October 25, 2006-December 9, 2006
Los Angeles Center for Digital Art presents a solo exhibit of photographs by Wally Gilbert, a new series of large, brilliantly colored works entitled "The Norblin Project - Images of Decay." These images are fragments extracted from the world of decaying vestiges of the past left at the former Norblin Factory site in Warsaw, Poland. The work explores entropy and the artifacts of time, depicting architectural details and the mechanical apparatus of industry from an era long past.

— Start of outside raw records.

(* ===== verification/Ipc.v ===== *)
(** * Message passing (ipc.rs)

    Endpoints with their queues and waiters, well-known names and reply slots.
    The two spin locks involved, the scheduler's and the IPC state's, are part
    of the model: [scheduler_with] and [with_state] spin for ever when their lock
    is already held, as a [spin::Mutex] does on the one CPU with interrupts off.
    [receive] is the loop of the source with fuel. *)
From S2P Require Import Prelude Signal Task TaskSpec TaskTree TaskSteps TaskRun.

(** [ipc.rs:31-38, Message] *)
Record message := Message { m_tag : Z; m_words : list Z; m_sender : Z }.
#[export] Instance message_eq_dec : EqDecision message.
Proof. solve_decision. Defined.

(** [ipc.rs:42-48, !Message::new] *)
Definition msg_new (tag : Z) : message := Message tag (replicate 6 0) 0.
(** [ipc.rs:60-66, !Message::with_words] *)
Definition msg_with_words (tag : Z) (words : list Z) : message := Message tag words 0.
Definition from_sender (id : Z) (m : message) : message := Message (m_tag m) (m_words m) id.

(** [ipc.rs:70-73, Endpoint] *)
Record endpoint := Endpoint { e_queue : list message; e_waiters : list Z }.
(** [ipc.rs:76-81, !Endpoint::new] *)
Definition endpoint_new : endpoint := Endpoint [] [].

(** [ipc.rs:85-90, IpcState]: with [NEXT_EP]. *)
Record ipc := Ipc {
  i_eps : gmap Z endpoint; i_names : gmap bytes Z; i_replies : gmap Z (option message);
  i_next : Z }.

(** [ipc.rs:96-102, !init] *)
Definition ipc_init : ipc := Ipc ∅ ∅ ∅ 1.

Definition set_eps (e : gmap Z endpoint) (s : ipc) : ipc :=
  Ipc e (i_names s) (i_replies s) (i_next s).
Definition set_replies (r : gmap Z (option message)) (s : ipc) : ipc :=
  Ipc (i_eps s) (i_names s) r (i_next s).

(** [ipc.rs:116-122, create_endpoint] *)
Definition create_endpoint (s : ipc) : Z * ipc :=
  (i_next s, Ipc (<[i_next s := endpoint_new]> (i_eps s)) (i_names s) (i_replies s)
    (wrap64 (i_next s + 1))).

(** [ipc.rs:126-136, create_named_endpoint] *)
Definition create_named_endpoint (name : bytes) (s : ipc) : Z * ipc :=
  match i_names s !! name with
  | Some id => (id, s)
  | None =>
      (i_next s, Ipc (<[i_next s := endpoint_new]> (i_eps s)) (<[name := i_next s]> (i_names s))
        (i_replies s) (wrap64 (i_next s + 1)))
  end.

(** [ipc.rs:139-141, lookup] *)
Definition lookup_name (name : bytes) (s : ipc) : option Z := i_names s !! name.

(** [ipc.rs:290-294, cleanup_reply_slot] *)
Definition cleanup_reply_slot (id : Z) (s : ipc) : ipc := set_replies (delete id (i_replies s)) s.

(** A message goes to the end of the queue, and the first waiter comes out. *)
Definition enqueue (ep : Z) (m : message) (s : ipc) : option Z * ipc :=
  match i_eps s !! ep with
  | Some e => (head (e_waiters e),
      set_eps (<[ep := Endpoint (e_queue e ++ [m]) (tail (e_waiters e))]> (i_eps s)) s)
  | None => (None, s)
  end.

(** [endpoint.queue.pop_front()] *)
Definition dequeue (ep : Z) (s : ipc) : option message * ipc :=
  match i_eps s !! ep with
  | Some e =>
      match e_queue e with
      | m :: q => (Some m, set_eps (<[ep := Endpoint q (e_waiters e)]> (i_eps s)) s)
      | [] => (None, s)
      end
  | None => (None, s)
  end.

(** The slow path of [receive]: look again, or register behind the other
    waiters. *)
Definition register (ep me : Z) (s : ipc) : ipc :=
  match i_eps s !! ep with
  | Some e =>
      match e_queue e with
      | m :: q =>
          set_replies (<[me := Some m]> (i_replies s))
            (set_eps (<[ep := Endpoint q (e_waiters e)]> (i_eps s)) s)
      | [] => set_eps (<[ep := Endpoint [] (filter (λ w, w ≠ me) (e_waiters e) ++ [me])]> (i_eps s)) s
      end
  | None => s
  end.

(** The rest of the kernel holds the IPC state. *)
Class IpcEnv (W : Type) := {
  ipc_of : W → ipc;
  put_ipc : ipc → W → W;
  ipc_of_put : ∀ s w, ipc_of (put_ipc s w) = s }.

(** The locks a call holds when it reaches a function. *)
Record locks := Locks { l_sched : bool; l_ipc : bool }.
Definition no_locks : locks := Locks false false.

Section ipc.
Context {W : Type} `{TaskEnv W} `{!IpcEnv W}.
Implicit Types k : kernel W.

(** A function of the kernel that takes locks; it has no error results. *)
Abbreviation lop A := (locks → stm (kernel W) Empty_set A).

(** [task.rs:1361-1367, scheduler::with] *)
Definition scheduler_with {A} (f : lop A) : lop A := λ l k,
  if l_sched l then (Diverge, k) else f (Locks true (l_ipc l)) k.

(** [ipc.rs:104-113, with_state] *)
Definition with_state {A} (f : lop (ipc → A * ipc)) : lop A := λ l k,
  if l_ipc l then (Diverge, k) else
  (let! g := f (Locks (l_sched l) true) in
   λ k, let p := g (ipc_of (k_env k)) in (Ok p.1, map_env (put_ipc p.2) k)) k.

(** A section that calls nothing that locks. *)
Definition section {A} (g : ipc → A * ipc) : lop A := with_state (λ _, sret g).

Definition lcurrent_id : lop Z :=
  scheduler_with (λ _ k, (or_panic (current_id k), k)).
Definition lunblock (id : Z) : lop unit := scheduler_with (λ _, smodify (unblock id)).
Definition wake (woke : option Z) : lop unit := λ l,
  match woke with Some w => lunblock w l | None => sret tt end.
Definition lschedule : lop unit := scheduler_with (λ _, smodify schedule).

(** [ipc.rs:145-164, send] *)
Definition send (ep : Z) (m : message) : lop unit := λ l,
  let! id := lcurrent_id l in
  let! woke := section (enqueue ep (from_sender id m)) l in
  wake woke l.

(** [ipc.rs:206-216, !receive, blocking]: inside the closure of [scheduler::with]
    the id of the current task is asked for again, under the IPC lock. *)
Definition recv_block : lop bool :=
  scheduler_with (λ l,
    let! has_reply := with_state (λ l,
      let! id := lcurrent_id l in
      sret (λ s, (match i_replies s !! id with Some (Some _) => true | _ => false end,
                  set_replies (delete id (i_replies s)) s))) l in
    if has_reply : bool then sret false
    else λ k, (Ok true, upd_cur (Task.with_state Blocked) k)).

(** [ipc.rs:167-222, receive] *)
Fixpoint receive (fuel : nat) (ep : Z) : lop message := λ l,
  match fuel with
  | O => λ k, (Diverge, k)
  | S fuel =>
      let! popped := section (dequeue ep) l in
      match popped with
      | Some m => sret m
      | None =>
          let! id := lcurrent_id l in
          let! _ := section (λ s, (tt, register ep id s)) l in
          let! should_loop := recv_block l in
          let! _ := if should_loop : bool then lschedule l else sret tt in
          receive fuel ep l
      end
  end.

(** [ipc.rs:227-244, !call, the request] *)
Definition call_post (ep : Z) (m : message) : lop Z := λ l,
  let! id := lcurrent_id l in
  let! woke := section (λ s,
    enqueue ep (from_sender id m) (set_replies (<[id := None]> (i_replies s)) s)) l in
  let! _ := wake woke l in
  sret id.
(** [ipc.rs:251-266, !call, the look for the reply and the deadline]: [None]: go
    on waiting. *)
Definition call_poll (id deadline : Z) : lop (option (option message)) := λ l,
  let! reply := section (λ s,
    match i_replies s !! id with
    | Some (Some r) => (Some r, set_replies (delete id (i_replies s)) s)
    | _ => (None, s)
    end) l in
  match reply with
  | Some r => sret (Some (Some r))
  | None => λ k,
      if deadline <=? k_ticks k
      then (let! _ := section (λ s, (tt, cleanup_reply_slot id s)) l in sret (Some None)) k
      else (Ok None, k)
  end.
(** [ipc.rs:247-247, !call, the deadline] *)
Definition call_deadline k : Z := wrap64 (k_ticks k + 500).
(** [ipc.rs:271-277, !call, blocking]: interrupts are on before and during it, so
    other tasks can run between [call_poll] and [call_block]. *)
Definition call_block : lop unit := λ l,
  let! _ := scheduler_with (λ _, smodify (upd_cur (Task.with_state Blocked))) l in
  lschedule l.

(** [ipc.rs:298-314, reply] *)
Definition reply (original r : message) : lop unit := λ l,
  let! id := lcurrent_id l in
  let! should_wake := section (λ s,
    match i_replies s !! m_sender original with
    | Some _ => (true, set_replies (<[m_sender original := Some (from_sender id r)]> (i_replies s)) s)
    | None => (false, s)
    end) l in
  if should_wake : bool then lunblock (m_sender original) l else sret tt.

(** ** The queues *)

Definition eps_of k : gmap Z endpoint := i_eps (ipc_of (k_env k)).
Definition queue_of (ep : Z) k : list message := default [] (e_queue <$> eps_of k !! ep).
End ipc.
(** The level cannot be entered: no frame, or a huge page. *)
Lemma enter_err err s1 :
    create_next_table t j pf s = (Err err, s1) →
    extends s s1 ∧ (∀ g, g ≠ t → page_at (ph_mem s1) g = page_at (ph_mem s) g) ∧
    (∀ k, k ≠ j → entry (ph_mem s1) t k = entry (ph_mem s) t k) ∧
    next_table (ph_mem s) t j = None ∧ next_table (ph_mem s1) t j = None ∧
    (entry (ph_mem s1) t j ≠ 0 → entry (ph_mem s) t j ≠ 0) ∧
    (err = FrameAllocationFailed ∧ (alloc_frame s1).1 = None ∨
     err = ParentEntryHugePage ∧ entry (ph_mem s) t j ≠ 0).
Proof.
    unfold create_next_table. destruct (is_unused (entry (ph_mem s) t j)) eqn:Hu.
    - destruct (alloc_frame s) as [[f|] s'] eqn:Hal; [done|]. intros [= <- <-].
      pose proof (alloc_frame_None _ _ Hal) as [Hx Hm]. rewrite Hm.
      assert (next_table (ph_mem s) t j = None) as Hn by (unfold next_table; by rewrite Hu).
      split_and!; try done. left. split; [done|].
      unfold alloc_frame in *. simpl in *. injection Hal as Hf <-. simpl.
      apply lookup_ge_None in Hf. apply lookup_ge_None. lia.
    - apply Z.eqb_neq in Hu as He0. destruct (contains _ HUGE_PAGE) eqn:Hh; [|done].
      intros [= <- <-]. simpl. split_and!.
      + by split.
      + intros g Hg. by apply page_at_set_entry.
      + intros k Hk. rewrite entry_set_entry, decide_False; [done|]. by intros [_ ->].
      + unfold next_table. by rewrite Hu, Hh.
      + unfold next_table. rewrite entry_set_entry, decide_True by done.
        destruct (lor_flags (entry (ph_mem s) t j) pf Hpf) as [_ ->].
        rewrite (contains_testbit _ 7) in Hh by lia.
        by rewrite (contains_testbit _ 7), Z.lor_spec, Hh, orb_true_r by lia.
      + done.
      + by right.
Qed.
(* ===== verification/MemorySpec.v ===== *)
(** * The separation invariant of address spaces

    [vm_ok]: the tables of different address spaces are apart, except for the
    sub-trees of the kernel that every space shares; user pages are never
    tables; and a page some space can write is mapped nowhere else.  The
    operations that touch one leaf ([map_to], a rewritten entry) are described
    by [remaps], and one lemma carries the invariant over all of them. *)

From S2P Require Import Prelude Frames Paging Memory.

Definition idx_ok (i : Z) : Prop := 0 ≤ i < 512.
Definition tpath (p : list Z) : Prop := (length p ≤ 3)%nat ∧ Forall idx_ok p.

Lemma tpath_app_l p q : tpath (p ++ q) → tpath p.
Proof. intros [Hl Hf]. rewrite length_app in Hl. apply Forall_app in Hf as [? _]. split; [lia|done]. Qed.

Lemma tpath_nil : tpath [].
Proof. split; simpl; [lia|constructor]. Qed.

Lemma tpath_prefix p q : p `prefix_of` q → tpath q → tpath p.
Proof. intros [r ->]. apply tpath_app_l. Qed.

Section spec.
Context (K : Z).   (* the kernel's level-4 table *)
Implicit Types (A : gset Z) (s : phys) (p q : list Z).

(** Level-4 slots whose sub-tree is the kernel's in every space. *)
Definition shared (m : pmem) (i : Z) : Prop := i ≠ 0 ∧ entry m K i ≠ 0.
Definition shared_path (m : pmem) (p : list Z) : Prop := ∃ i r, p = i :: r ∧ shared m i.
Definition space A (a : Z) : Prop := a ∈ A ∨ a = K.

(** A page of a process: in the lower half, outside the kernel's slots. *)
Definition own_path (m : pmem) (p : list Z) : Prop :=
  tpath p ∧ length p = 3%nat ∧ ¬ shared_path m p ∧ ∀ i, head p = Some i → i < 256.

(** The kernel's own mappings leave the page free. *)
Definition kfree (m : pmem) (p : list Z) (i : Z) : Prop :=
  ¬ blocked m K p ∧ ∀ e, leaf m K p i = Some e → e = 0.

Record vm_ok A s : Prop := {
  vo_fa : fa_ok s;
  vo_kernel : K ∉ A;
  vo_roots a : space A a → frame_ok a;
  vo_shared a i : a ∈ A → idx_ok i → shared (ph_mem s) i →
    entry (ph_mem s) a i = entry (ph_mem s) K i;
  vo_sep a b p q f : space A a → space A b → tpath p → tpath q →
    node (ph_mem s) a p = Some f → node (ph_mem s) b q = Some f →
    p = q ∧ (a = b ∨ shared_path (ph_mem s) p);
  vo_used a p f : space A a → tpath p → node (ph_mem s) a p = Some f → ¬ future s f;
  vo_user a p i e : space A a → tpath p → idx_ok i → user_leaf (ph_mem s) a p i e →
    a ∈ A ∧ own_path (ph_mem s) p ∧ kfree (ph_mem s) p i;
  vo_data a p i e b q : space A a → tpath p → idx_ok i → user_leaf (ph_mem s) a p i e →
    space A b → tpath q → node (ph_mem s) b q ≠ Some (pte_addr e);
  vo_live a p i e : space A a → tpath p → idx_ok i → user_leaf (ph_mem s) a p i e →
    ¬ future s (pte_addr e);
  vo_cow a p i e b q j e' : space A a → tpath p → idx_ok i → user_leaf (ph_mem s) a p i e →
    space A b → tpath q → idx_ok j → user_leaf (ph_mem s) b q j e' →
    pte_addr e = pte_addr e' → writable e = true → a = b ∧ p = q ∧ i = j;
}.

(** A frame that is no table of any space. *)
Definition not_table A (m : pmem) (f : Z) : Prop :=
  ∀ b q, space A b → tpath q → node m b q ≠ Some f.

(** At most the leaf [i] behind [p] of space [a] differs between the states;
    tables may have been added on the way to it. *)
Record remaps A s s' (a : Z) (p : list Z) (i : Z) : Prop := {
  rm_extends : extends s s';
  rm_nodes b q f : space A b → tpath q →
    node (ph_mem s) b q = Some f → node (ph_mem s') b q = Some f;
  rm_new b q f : space A b → tpath q → node (ph_mem s') b q = Some f →
    node (ph_mem s) b q = Some f ∨
    b = a ∧ q `prefix_of` p ∧ node (ph_mem s) a q = None ∧ taken s s' f;
  rm_distinct q q' f : q `prefix_of` p → q' `prefix_of` p →
    node (ph_mem s') a q = Some f → node (ph_mem s') a q' = Some f → q = q';
  rm_leaves b q j e : space A b → tpath q → length q = 3%nat → idx_ok j →
    (b, q, j) ≠ (a, p, i) → e ≠ 0 →
    leaf (ph_mem s') b q j = Some e ↔ leaf (ph_mem s) b q j = Some e;
  rm_top b j : space A b → idx_ok j → b = K ∨ shared (ph_mem s) j →
    entry (ph_mem s') b j = entry (ph_mem s) b j;
  rm_kernel q c : tpath q → node (ph_mem s) K q = Some c →
    page_at (ph_mem s') c = page_at (ph_mem s) c;
  rm_blocked q : tpath q → blocked (ph_mem s') a q → blocked (ph_mem s) a q;
  rm_data f : not_table A (ph_mem s) f → ¬ taken s s' f →
    page_at (ph_mem s') f = page_at (ph_mem s) f;
}.

Lemma user_nonzero e : user e = true → e ≠ 0.
Proof. by intros Hu ->. Qed.

Lemma rm_user A s s' a p i b q j e :
  remaps A s s' a p i → space A b → tpath q → idx_ok j → (b, q, j) ≠ (a, p, i) →
  user_leaf (ph_mem s') b q j e ↔ user_leaf (ph_mem s) b q j e.
Proof.
  intros Hr Hb Hq Hj Hne. unfold user_leaf. split; intros (Hl&Hlf&Hu); split_and!; try done;
    by apply (rm_leaves _ _ _ _ _ _ Hr b q j e); eauto using user_nonzero.
Qed.

Lemma shared_same A s s' a p i j :
  remaps A s s' a p i → idx_ok j → shared (ph_mem s') j ↔ shared (ph_mem s) j.
Proof. intros Hr Hj. unfold shared. by rewrite (rm_top _ _ _ _ _ _ Hr K j) by (unfold space; auto). Qed.

Lemma shared_path_same A s s' a p i q :
  remaps A s s' a p i → tpath q → shared_path (ph_mem s') q ↔ shared_path (ph_mem s) q.
Proof.
  intros Hr [_ Hq]. unfold shared_path. split; intros (j&r&->&Hs); exists j, r; split; try done;
    apply Forall_cons in Hq as [Hj _]; by apply (shared_same A s s' a p i j).
Qed.

Lemma own_path_same A s s' a p i q :
  remaps A s s' a p i → own_path (ph_mem s') q ↔ own_path (ph_mem s) q.
Proof.
  intros Hr. split; intros (Ht&Hl&Hs&Hh); split_and!; try done;
    by rewrite (shared_path_same A s s' a p i q) in * by done.
Qed.

(** The kernel's view depends on its tables only. *)
Lemma blocked_same m m' t p :
  (∀ q c, q `prefix_of` p → node m t q = Some c → page_at m' c = page_at m c) →
  blocked m' t p ↔ blocked m t p.
Proof.
  intros Hs.
  assert (∀ q, q `prefix_of` p → node m' t q = node m t q) as Hn.
  { intros q Hq. apply node_same. intros q1 i r c Hq1 Hc. apply entry_page_at, (Hs q1); [|done].
    trans q; [rewrite Hq1; by eexists|done]. }
  unfold blocked. split; intros (q&j&r&c&->&Hc&He&Hnt); exists q, j, r, c;
    assert (q `prefix_of` q ++ j :: r) as Hq by (by eexists).
  - rewrite (Hn q Hq) in Hc. pose proof (entry_page_at _ _ _ (Hs q c Hq Hc) j) as Hj.
    unfold next_table in *. by rewrite Hj in *.
  - rewrite (Hn q Hq). pose proof (entry_page_at _ _ _ (Hs q c Hq Hc) j) as Hj.
    unfold next_table in *. by rewrite Hj.
Qed.

Lemma kfree_pages m m' p i :
  (∀ q c, q `prefix_of` p → node m K q = Some c → page_at m' c = page_at m c) →
  kfree m' p i ↔ kfree m p i.
Proof.
  intros Hs. unfold kfree. rewrite (blocked_same m m') by done.
  assert (leaf m' K p i = leaf m K p i) as ->; [|done].
  unfold leaf. rewrite (node_same m m' K p).
  - destruct (node m K p) as [c|] eqn:Hc; [|done]. simpl. f_equal. apply entry_page_at, (Hs p c); done.
  - intros q j r c -> Hc. apply entry_page_at, (Hs q); [by eexists|done].
Qed.

Lemma kfree_same A s s' a p i q j :
  remaps A s s' a p i → tpath q → kfree (ph_mem s') q j ↔ kfree (ph_mem s) q j.
Proof.
  intros Hr Hq. apply kfree_pages. intros q' c Hq'.
  apply (rm_kernel _ _ _ _ _ _ Hr). by eapply tpath_prefix.
Qed.

Lemma shared_path_prefix m p q : p `prefix_of` q → shared_path m p → shared_path m q.
Proof. intros [r ->] (i&r'&->&Hs). exists i, (r' ++ r). done. Qed.

(** What the new leaf has to satisfy. *)
Definition leaf_fits A s (a : Z) (p : list Z) (i e : Z) : Prop :=
  not_table A (ph_mem s) (pte_addr e) ∧ ¬ future s (pte_addr e) ∧
  ∀ b q j e', space A b → tpath q → idx_ok j → user_leaf (ph_mem s) b q j e' →
    (b, q, j) ≠ (a, p, i) → pte_addr e' = pte_addr e → writable e' = false ∧ writable e = false.

Section remaps_ok.
Context A s s' a p i (Hok : vm_ok A s) (Hr : remaps A s s' a p i).
Context (Ha : a ∈ A) (Hp : own_path (ph_mem s) p) (Hi : idx_ok i) (Hkf : kfree (ph_mem s) p i).
Context (Hfit : ∀ e, user_leaf (ph_mem s') a p i e → leaf_fits A s a p i e).

Lemma remaps_sep b c q r f :
    space A b → space A c → tpath q → tpath r →
    node (ph_mem s') b q = Some f → node (ph_mem s') c r = Some f →
    q = r ∧ (b = c ∨ shared_path (ph_mem s) q).
Proof.
  intros Hb Hc Hq Hr' Hbq Hcr. pose proof Hp as (Hpt&_).
  pose proof Hbq as Hbq0. pose proof Hcr as Hcr0.
  apply (rm_new _ _ _ _ _ _ Hr) in Hbq, Hcr; [|done..].
  destruct Hbq as [Hbq|(->&Hq1&Hq2&Hq3&Hq4)], Hcr as [Hcr|(->&Hr1&Hr2&Hr3&Hr4)].
  - eapply (vo_sep _ _ Hok b c); eauto.
  - exfalso. by eapply (vo_used _ _ Hok b q f).
  - exfalso. by eapply (vo_used _ _ Hok c r f).
  - split; [|by left]. by eapply (rm_distinct _ _ _ _ _ _ Hr).
Qed.

Lemma remaps_ok : vm_ok A s'.
Proof.
  pose proof (shared_path_same A s s' a p i) as Hsp.
  pose proof (own_path_same A s s' a p i) as Hop.
  assert (space A a) as Has by (by left). pose proof Hp as (Hpt&_).
  assert (∀ b q j e, space A b → tpath q → idx_ok j → user_leaf (ph_mem s') b q j e →
    ((b, q, j) = (a, p, i) ∧ leaf_fits A s a p i e) ∨
    (b, q, j) ≠ (a, p, i) ∧ user_leaf (ph_mem s) b q j e) as Hcase.
  { intros b q j e Hb Hq Hj Hu. destruct (decide ((b, q, j) = (a, p, i))) as [[= -> -> ->]|Hne].
    - left. eauto.
    - right. split; [done|]. by apply (rm_user A s s' a p i). }
  split.
  - eapply extends_fa_ok; [apply (rm_extends _ _ _ _ _ _ Hr)|apply Hok].
  - apply Hok.
  - apply Hok.
  - intros b j Hb Hj Hs. rewrite (shared_same A s s' a p i) in Hs by done.
    rewrite (rm_top _ _ _ _ _ _ Hr b j), (rm_top _ _ _ _ _ _ Hr K j);
      [by apply Hok|unfold space; auto..].
  - intros b c q r f Hb Hc Hq Hr' Hbq Hcr. rewrite Hsp by done. by eapply remaps_sep.
  - intros b q f Hb Hq Hn Hfut. apply (rm_new _ _ _ _ _ _ Hr) in Hn; [|done..].
    destruct Hn as [Hn|(_&_&_&_&Hn)]; [|done].
    eapply (vo_used _ _ Hok); eauto. eapply extends_future; [apply (rm_extends _ _ _ _ _ _ Hr)|done].
  - intros b q j e Hb Hq Hj Hu. rewrite Hop, (kfree_same A s s' a p i) by done.
    destruct (Hcase b q j e Hb Hq Hj Hu) as [[[= -> -> ->] _]|[_ Hu']]; [done|].
    by eapply (vo_user _ _ Hok).
  - intros b q j e c r Hb Hq Hj Hu Hc Hr' Hn.
    assert (¬ future s (pte_addr e) ∧ not_table A (ph_mem s) (pte_addr e)) as [Hf Ht].
    { destruct (Hcase b q j e Hb Hq Hj Hu) as [[_ (?&?&_)]|[_ Hu']]; [done|].
      split; [by eapply (vo_live _ _ Hok b q j)|]. intros x y Hx Hy. exact (vo_data _ _ Hok b q j e x y Hb Hq Hj Hu' Hx Hy). }
    destruct (rm_new _ _ _ _ _ _ Hr _ _ _ Hc Hr' Hn) as [Hn'|(_&_&_&Hn'&_)]; [by eapply Ht|done].
  - intros b q j e Hb Hq Hj Hu Hf.
    apply (extends_future _ _ _ (rm_extends _ _ _ _ _ _ Hr)) in Hf.
    destruct (Hcase b q j e Hb Hq Hj Hu) as [[_ (_&Hfr&_)]|[_ Hu']]; [done|].
    by eapply (vo_live _ _ Hok).
  - intros b q j e c r k e' Hb Hq Hj Hu Hc Hr' Hk Hu' Heq Hw.
    destruct (Hcase b q j e Hb Hq Hj Hu) as [[[= -> -> ->] (_&_&Hx)]|[Hne Hv]];
    destruct (Hcase c r k e' Hc Hr' Hk Hu') as [[[= -> -> ->] (_&_&Hx')]|[Hne' Hv']]; try done.
    + destruct (Hx c r k e') as [_ ?]; [done..|congruence].
    + destruct (Hx' b q j e) as [? _]; [done..|congruence].
    + by eapply (vo_cow _ _ Hok b q j e).
Qed.
End remaps_ok.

The Norblin Project will be a major installation in Warsaw in 2007. From May 28th through July 31, 2007, Gilbert will mount a show at the Norblin Factory site, as large hangings on fabric. Placed throughout the factory halls, the extremely large images of small elements will create a dramatic contrast to the actual objects present. Photographed during the Spring of 2006, this long unused factory in the center of Warsaw now consists of large buildings and disused machinery as well as a Museum of Technology, a Museum of Vintage Cars, a Museum of Printing, and an occasional summer art gallery.
Jan Kubasiewicz and Jozef Zuk Piwkowski will curate the exhibit in Warsaw. Jan Kubasiewicz is Professor of Design and Chair of the Dynamic Media Institute at the Massachusetts College of Art (MassArt) in Boston. Jozef Zuk Piwkowski is the publisher of an art magazine "Working Title" and the owner of an independent art gallery, "Gallery 2b," in Warsaw.
Wally Gilbert plays with scale in his photographic work on a border between reality and abstraction, where each piece is a study in color, texture and form. In his previous career as scientist, Gilbert was awarded a Nobel Prize in 1980 for his landmark work in DNA gene sequencing. As a scientist, he examined the world in its smallest details, and now through his photography, he enlarges small visual elements around us to reveal the world in his unique and beautiful vision.
This extensive exhibit includes thirty limited edition images as 36" x 24" face-mounted prints and several large canvas hangings, two measuring 120" x 44" and one at 66" x 44."